Yō Akiyama (秋山 陽, Akiyama Yō, born 1953) is a Japanese ceramicist based in Kyoto. He was a late leading figure of Sōdeisha, an avant-garde ceramicist group that reimagined ceramics as nonfunctional sculptural practice. Akiyama studied directly under Kazuo Yagi, one of the founders of Sōdeisha, for six years. He later became a professor at Kyoto Municipal University of Arts and Music, where he is currently a Professor Emeritus, having retired in 2018. As an artist, he works primarily with black pottery, a technique that fires clay in low temperature, smoky conditions to create a dark effect. His predominantly largescale work is richly textural and abstract, emphasizing the earthy materiality of the work as well as its form.

Akiyama has exhibited widely in both solo and group exhibitions in Japan and abroad, with major solo exhibitions in Brussels, New York, Osaka, and Kyoto. He is a recipient of the 2010 MOA Mokichi Okada Crafts Category Grand Prize, the 2011 Mainichi Art Award, and an Award of Cultural Merit from the city of Kyoto in 2016.

== Early life ==

Akiyama was born in Shimonoseki, Yamaguchi Prefecture, in 1953. He is part of the third generation of a family of artists. He first became interested in the intuitive relationship between humans and the medium of clay in the early 1970s, while working at a school for children with intellectual disabilities. He went on to study ceramics at the Kyoto City University of the Arts, now the Kyoto Municipal University of Arts and music from 1972 to 1978, under the tutelage of Kazuo Yagi, one of the three major founders of Sōdeisha.

== Work and style ==

Akiyama makes primarily largescale works that often use several tons of clay and exceed 6 meters in length; however, he also produces smaller vessels that can be exhibited on pedestals. He specializes in 'non-functional' vessels, meaning that his ceramics do not have openings that can be used to contain liquids or other objects, in contrast to earlier utilitarian forms of pottery seen in movements such as mingei. He also specializes in black pottery, a technique that involves firing clay in relatively low-temperature, smoky conditions to create a dark hue on the surface of the work. Additionally, he uses a burner to create cracks on the surface of his pieces.

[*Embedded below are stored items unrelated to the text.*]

Lemma advance_primary_run s :
  (1 ≤ length (validators s) ≤ 255)%nat →
  ∃ a, accounts s !! Z.to_nat (next_index s) = Some a ∧
    advance_primary_validator_for_sending s =
      (Ok a, Runtime.upd_avn (AvnStorage.upd_PrimaryCollatorIndexForSending (λ _, next_index s)) s).
Proof.
  intros Hl. pose proof (Z.mod_pos_bound (saturating_add_to u8_max (primary_index s) 1)
    (Z.of_nat (length (validators s)))) as Hi. fold (next_index s) in Hi.
  destruct (lookup_lt_is_Some_2 (validators s) (Z.to_nat (next_index s))) as [v Hv]; [lia|].
  exists (Validator.account_id v). unfold accounts. rewrite list_lookup_fmap, Hv. split; [done|].
  unfold advance_primary_validator_for_sending, put_primary, nth_account, mbind, M_bind, gets, ensure.
  cbn. destruct (validators s) as [|v0 vs] eqn:Hvs; [cbn in Hl; lia|].
  rewrite bool_decide_false by done. cbn [negb mret M_ret].
  rewrite wrap_small by (unfold u8_max; lia). rewrite bool_decide_false by (cbn; lia).
  unfold modify. unfold next_index, primary_index in *. rewrite Hvs in *. by rewrite Hv.
Qed.
Lemma next_index_bound s :
  (1 ≤ length (validators s))%nat → 0 <= next_index s < Z.of_nat (length (validators s)).
Proof. intros. apply Z.mod_pos_bound. lia. Qed.
(** Calls in a row choose the accounts one after the other, going round. *)
Lemma advance_primary_times_run k s :
  (1 ≤ length (validators s) ≤ 255)%nat →
  ∃ l s', advance_primary_times k s = (Ok l, s') ∧ length l = k ∧ validators s' = validators s ∧
    ∀ j, (j < k)%nat → l !! j =
      accounts s !! Z.to_nat ((next_index s + Z.of_nat j) mod Z.of_nat (length (validators s))).
Proof.
  revert s. induction k as [|k IH]; intros s Hl; [by exists [], s; split_and!; [..|intros; lia]|].
  destruct (advance_primary_run s Hl) as (a&Ha&Hrun). pose proof (next_index_bound s ltac:(lia)) as Hi.
  set (s1 := Runtime.upd_avn _ s) in Hrun. destruct (IH s1 Hl) as (l&s'&Hrun'&Hlen&Hv&Hj).
  exists (a :: l), s'. split_and!; [|cbn; lia|done|].
  - cbn. unfold mbind, M_bind. by rewrite Hrun, Hrun'.
  - assert (next_index s1 = (next_index s + 1) mod Z.of_nat (length (validators s))) as Hnext.
    { unfold next_index at 1. change (primary_index s1) with (next_index s).
      change (validators s1) with (validators s). f_equal. unfold saturating_add_to, u8_max. lia. }
    change (validators s1) with (validators s) in Hj. change (accounts s1) with (accounts s) in Hj.
    intros [|j] Hlt; cbn [lookup list_lookup].
    + by rewrite Z.add_0_r, Z.mod_small by lia.
    + rewrite Hj, Hnext by lia. do 2 f_equal. rewrite Zplus_mod_idemp_l. f_equal. lia.
Qed.
Lemma rotate_lookup {A} k (l : list A) j :
  (k < length l)%nat → (j < length l)%nat →
  rotate k l !! j = l !! Z.to_nat ((Z.of_nat k + Z.of_nat j) mod Z.of_nat (length l)).
Proof.
  intros Hk Hj. unfold rotate. destruct (decide (k + j < length l)%nat) as [Hlt|Hge].
  - rewrite lookup_app_l by (rewrite length_drop; lia). rewrite lookup_drop, Z.mod_small by lia.
    f_equal. lia.
  - rewrite lookup_app_r by (rewrite length_drop; lia). rewrite length_drop, lookup_take_lt by lia.
    replace (Z.of_nat k + Z.of_nat j) with ((Z.of_nat k + Z.of_nat j - Z.of_nat (length l)) +
      1 * Z.of_nat (length l)) by lia.
    rewrite Z.mod_add, Z.mod_small by lia. f_equal. lia.
Qed.

(** The duty to send transactions goes round.  As many calls in a row as there
    are validators, wherever the counter stands, choose the validators in their
    order from one of them on, each exactly once; none of the calls fails. *)
Theorem primary_rotation_fair s :
  (1 ≤ length (validators s) ≤ 255)%nat →
  ∃ k s', advance_primary_times (length (validators s)) s =
            (Ok (drop k (accounts s) ++ take k (accounts s)), s') ∧ validators s' = validators s.
Proof.
  intros Hl. destruct (advance_primary_times_run (length (validators s)) s Hl) as (l&s'&Hrun&Hlen&Hv&Hj).
  pose proof (next_index_bound s ltac:(lia)) as Hi. exists (Z.to_nat (next_index s)), s'.
  assert (length (accounts s) = length (validators s)) as Ha by apply length_fmap.
  assert (l = rotate (Z.to_nat (next_index s)) (accounts s)) as Hrot.
  { apply list_eq_same_length with (length (validators s)); [|done|].
    - unfold rotate. rewrite length_app, length_drop, length_take. lia.
    - intros j x y Hjl Hx Hy. rewrite Hj in Hx by done. rewrite rotate_lookup in Hy by lia.
      rewrite Ha, Z2Nat.id in Hy by lia. congruence. }
  unfold rotate in Hrot. by rewrite Hrun, Hrot.
Qed.
End Avn.
Lemma primary_rotation_fair_witness :
  ∃ k s', @advance_primary_times demo_config 4 demo_state =
            (Ok (drop k [1; 2; 3; 4]%N ++ take k [1; 2; 3; 4]%N), s') ∧
          @validators demo_config s' = demo_validators.
Proof. apply (@primary_rotation_fair demo_config demo_state). cbn. lia. Defined.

Akiyama developed and fine-tuned the latter technique in the 1980s while experimenting with the feasibility of peeling the outer skin off a ball of clay, in the same way that one might peel a fruit. To achieve this, he heated a ball of clay with a gas burner, creating a shape with a soft center and a hard, outer shell. Since that first experiment, Akiyama has refined his technique and manipulated this template to create a multitude of cracks and chasms on the surface of his pieces, in some cases completely inverting the shape.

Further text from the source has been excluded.